*About this exercise*
Exactly the lines from the opening of the records through the line containing "Proof. intros Hc." should be copied, with both included.

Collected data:
-- -- --
(** ** The kernel's maps are read back *)

Record mrow := Mrow {
  m_widths : nat * nat * nat; m_start : Z; m_end : Z; m_read : bool; m_write : bool; m_exec : bool; m_shared : bool;
  m_off : Z; m_major : Z; m_minor : Z; m_inode : Z; m_pad : nat; m_name : bytes
}.

Definition print_perms (r : mrow) : bytes :=
  [if m_read r then 114 else 45; if m_write r then 119 else 45; if m_exec r then 120 else 45; if m_shared r then 115 else 112].

(** Addresses, offsets and devices have at least eight, eight and two digits. *)
Definition print_map (r : mrow) : bytes :=
  let '(wa, wo, wd) := m_widths r in
  (hex_fixed wa (m_start r) ++ [45] ++ hex_fixed wa (m_end r)) ++ [32] ++ print_perms r ++ [32] ++ hex_fixed wo (m_off r) ++ [32] ++
  (hex_fixed wd (m_major r) ++ [58] ++ hex_fixed wd (m_minor r)) ++ [32] ++ FormatUint (m_inode r) ++ [32] ++
  replicate (m_pad r) 32 ++ m_name r.

Definition mrow_map (r : mrow) : ProcMap :=
  MkProcMap (m_start r) (m_end r) (MkPerms (m_read r) (m_write r) (m_exec r) (m_shared r) (negb (m_shared r)))
    (m_off r) (mkdev (m_major r) (m_minor r)) (m_inode r) (m_name r).

Definition fits (k : nat) (n : Z) : Prop := (0 < k <= 16)%nat /\ 0 <= n < 16 ^ Z.of_nat k.

Definition mrow_ok (r : mrow) : Prop :=
  fits (m_widths r).1.1 (m_start r) /\ fits (m_widths r).1.1 (m_end r) /\ fits (m_widths r).1.2 (m_off r) /\
  fits (m_widths r).2 (m_major r) /\ fits (m_widths r).2 (m_minor r) /\ m_major r < 2 ^ 32 /\ m_minor r < 2 ^ 32 /\
  0 <= m_inode r < 2 ^ 64 /\ no_newline (m_name r) /\ (match m_name r with c :: _ => c <> 32 | [] => True end).

Lemma hex_fixed_nil k n : (0 < k)%nat -> hex_fixed k n <> [].
Proof. destruct k; [lia|]. cbn [hex_fixed]. intros _ E. by apply app_nil in E as []. Qed.

Lemma parseAddress_fixed k n : fits k n -> parseAddress (hex_fixed k n) = Val (Some n).
Proof.
  intros [Hk Hn]. unfold parseAddress, tokenToStringUnsafe. pose proof (hex_fixed_nil k n ltac:(lia)).
  destruct (hex_fixed k n) eqn:E; [done|]. by rewrite <-E, ParseHex_fixed.
Qed.

Lemma hex_fixed_not k n c : (c < 48 \/ 57 < c < 97) -> Forall (fun b => b <> c) (hex_fixed k n).
Proof. intros Hc. eapply Forall_impl; [apply hex_fixed_chars|]. cbn. lia. Qed.

Lemma parseAddresses_fixed k m n : fits k m -> fits k n -> parseAddresses (hex_fixed k m ++ [45] ++ hex_fixed k n) = Val (Some (m, n)).
Proof.
  intros Hm Hn. unfold parseAddresses. cbn [app]. change (str "-") with [45]. rewrite Cut_app by (apply hex_fixed_not; lia).
  cbn [negb]. by rewrite !parseAddress_fixed.
Qed.

Lemma parseDevice_fixed k m n :
  fits k m -> fits k n -> m < 2 ^ 32 -> n < 2 ^ 32 -> parseDevice (hex_fixed k m ++ [58] ++ hex_fixed k n) = Val (Some (mkdev m n)).
Proof.
  intros Hm Hn Hm' Hn'. unfold parseDevice. cbn [app]. change (str ":") with [58]. rewrite Cut_app by (apply hex_fixed_not; lia).
  cbn [negb]. rewrite !parseAddress_fixed by done. destruct Hm as [_ ?], Hn as [_ ?]. by rewrite !u32_small by lia.
Qed.

Lemma parsePermissions_printed r :
  parsePermissions (print_perms r) = Some (MkPerms (m_read r) (m_write r) (m_exec r) (m_shared r) (negb (m_shared r))).
Proof. unfold print_perms. by destruct (m_read r), (m_write r), (m_exec r), (m_shared r). Qed.

Lemma print_perms_no_space r : Forall (fun b => b <> 32) (print_perms r).
Proof. unfold print_perms. by destruct (m_read r), (m_write r), (m_exec r), (m_shared r); repeat constructor. Qed.

Lemma TrimLeft_spaces n s : (match s with c :: _ => c <> 32 | [] => True end) -> TrimLeft (replicate n 32 ++ s) 32 = s.
Proof.
  intros Hs. induction n as [|n IH]; cbn [replicate app TrimLeft]; [|by rewrite Z.eqb_refl].
  destruct s as [|c s]; [done|]. cbn [TrimLeft]. by destruct (Z.eqb_spec c 32).
Qed.

Lemma range_no_space k m n c : c = 45 \/ c = 58 -> Forall (fun b => b <> 32) (hex_fixed k m ++ [c] ++ hex_fixed k n).
Proof.
  intros Hc. apply Forall_app. split; [apply hex_fixed_not; lia|]. apply Forall_app. split; [apply Forall_singleton; lia|].
  apply hex_fixed_not. lia.
Qed.

Lemma Cut_space s t : Forall (fun b => b <> 32) s -> Cut (s ++ [32] ++ t) (str " ") = (s, t, true).
Proof. apply Cut_app. Qed.

Lemma ParseProcMapLine_printed r :
  mrow_ok r -> ParseProcMapLine (print_map r) true = Val (Some (if m_exec r then Some (mrow_map r) else None)).
Proof.
  intros (H1 & H2 & H3 & H4 & H5 & H6 & H7 & H8 & _ & H9). unfold ParseProcMapLine, print_map.
  destruct (m_widths r) as [[wa wo] wd]. cbn [fst snd] in *.
  pose proof (FormatUint_word _ H8) as [Hi Hg].
  rewrite Cut_space by (apply range_no_space; lia). rewrite Cut_space by apply print_perms_no_space.
  rewrite Cut_space by (apply hex_fixed_not; lia). rewrite Cut_space by (apply range_no_space; lia).
  rewrite Cut_space by (eapply Forall_impl; [exact Hg|]; unfold graphic; cbn; lia). cbn [negb].
  rewrite parsePermissions_printed. cbn [Execute andb]. destruct (m_exec r) eqn:Ex; cbn [negb]; [|done].
  rewrite parseAddresses_fixed, parseAddress_fixed, parseDevice_fixed by done.
  unfold parseInode, tokenToStringUnsafe. destruct (FormatUint (m_inode r)) as [|c s] eqn:E; [done|]. rewrite <-E.
  rewrite ParseUint_FormatUint by (lia || exact H8). rewrite TrimLeft_spaces by exact H9. unfold mrow_map. by rewrite Ex.
Qed.

Lemma print_map_line r : mrow_ok r -> no_newline (print_map r).
Proof.
  intros (_ & _ & _ & _ & _ & _ & _ & H8 & Hn & _). unfold no_newline, print_map. destruct (m_widths r) as [[wa wo] wd].
  assert (forall k n, Forall (fun b => b <> 10) (hex_fixed k n)) as Hh by (intros; apply hex_fixed_not; lia).
  assert (Forall (fun b => b <> 10) (FormatUint (m_inode r))) as Hi by by apply word_no_newline, FormatUint_word.
  assert (Forall (fun b => b <> 10) (print_perms r)) as Hp
    by (unfold print_perms; by destruct (m_read r), (m_write r), (m_exec r), (m_shared r); repeat constructor).
  rewrite !Forall_app. split_and!; try apply Hh; try done; try (by apply Forall_singleton). by apply Forall_replicate.
Qed.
-- -- --
*Task result*
(** ** The kernel's maps are read back *)

Record mrow := Mrow {
  m_widths : nat * nat * nat; m_start : Z; m_end : Z; m_read : bool; m_write : bool; m_exec : bool; m_shared : bool;
  m_off : Z; m_major : Z; m_minor : Z; m_inode : Z; m_pad : nat; m_name : bytes
}.

Definition print_perms (r : mrow) : bytes :=
  [if m_read r then 114 else 45; if m_write r then 119 else 45; if m_exec r then 120 else 45; if m_shared r then 115 else 112].

(** Addresses, offsets and devices have at least eight, eight and two digits. *)
Definition print_map (r : mrow) : bytes :=
  let '(wa, wo, wd) := m_widths r in
  (hex_fixed wa (m_start r) ++ [45] ++ hex_fixed wa (m_end r)) ++ [32] ++ print_perms r ++ [32] ++ hex_fixed wo (m_off r) ++ [32] ++
  (hex_fixed wd (m_major r) ++ [58] ++ hex_fixed wd (m_minor r)) ++ [32] ++ FormatUint (m_inode r) ++ [32] ++
  replicate (m_pad r) 32 ++ m_name r.

Definition mrow_map (r : mrow) : ProcMap :=
  MkProcMap (m_start r) (m_end r) (MkPerms (m_read r) (m_write r) (m_exec r) (m_shared r) (negb (m_shared r)))
    (m_off r) (mkdev (m_major r) (m_minor r)) (m_inode r) (m_name r).

Definition fits (k : nat) (n : Z) : Prop := (0 < k <= 16)%nat /\ 0 <= n < 16 ^ Z.of_nat k.

Definition mrow_ok (r : mrow) : Prop :=
  fits (m_widths r).1.1 (m_start r) /\ fits (m_widths r).1.1 (m_end r) /\ fits (m_widths r).1.2 (m_off r) /\
  fits (m_widths r).2 (m_major r) /\ fits (m_widths r).2 (m_minor r) /\ m_major r < 2 ^ 32 /\ m_minor r < 2 ^ 32 /\
  0 <= m_inode r < 2 ^ 64 /\ no_newline (m_name r) /\ (match m_name r with c :: _ => c <> 32 | [] => True end).

Lemma hex_fixed_nil k n : (0 < k)%nat -> hex_fixed k n <> [].
Proof. destruct k; [lia|]. cbn [hex_fixed]. intros _ E. by apply app_nil in E as []. Qed.

Lemma parseAddress_fixed k n : fits k n -> parseAddress (hex_fixed k n) = Val (Some n).
Proof.
  intros [Hk Hn]. unfold parseAddress, tokenToStringUnsafe. pose proof (hex_fixed_nil k n ltac:(lia)).
  destruct (hex_fixed k n) eqn:E; [done|]. by rewrite <-E, ParseHex_fixed.
Qed.

Lemma hex_fixed_not k n c : (c < 48 \/ 57 < c < 97) -> Forall (fun b => b <> c) (hex_fixed k n).
Proof. intros Hc. eapply Forall_impl; [apply hex_fixed_chars|]. cbn. lia. Qed.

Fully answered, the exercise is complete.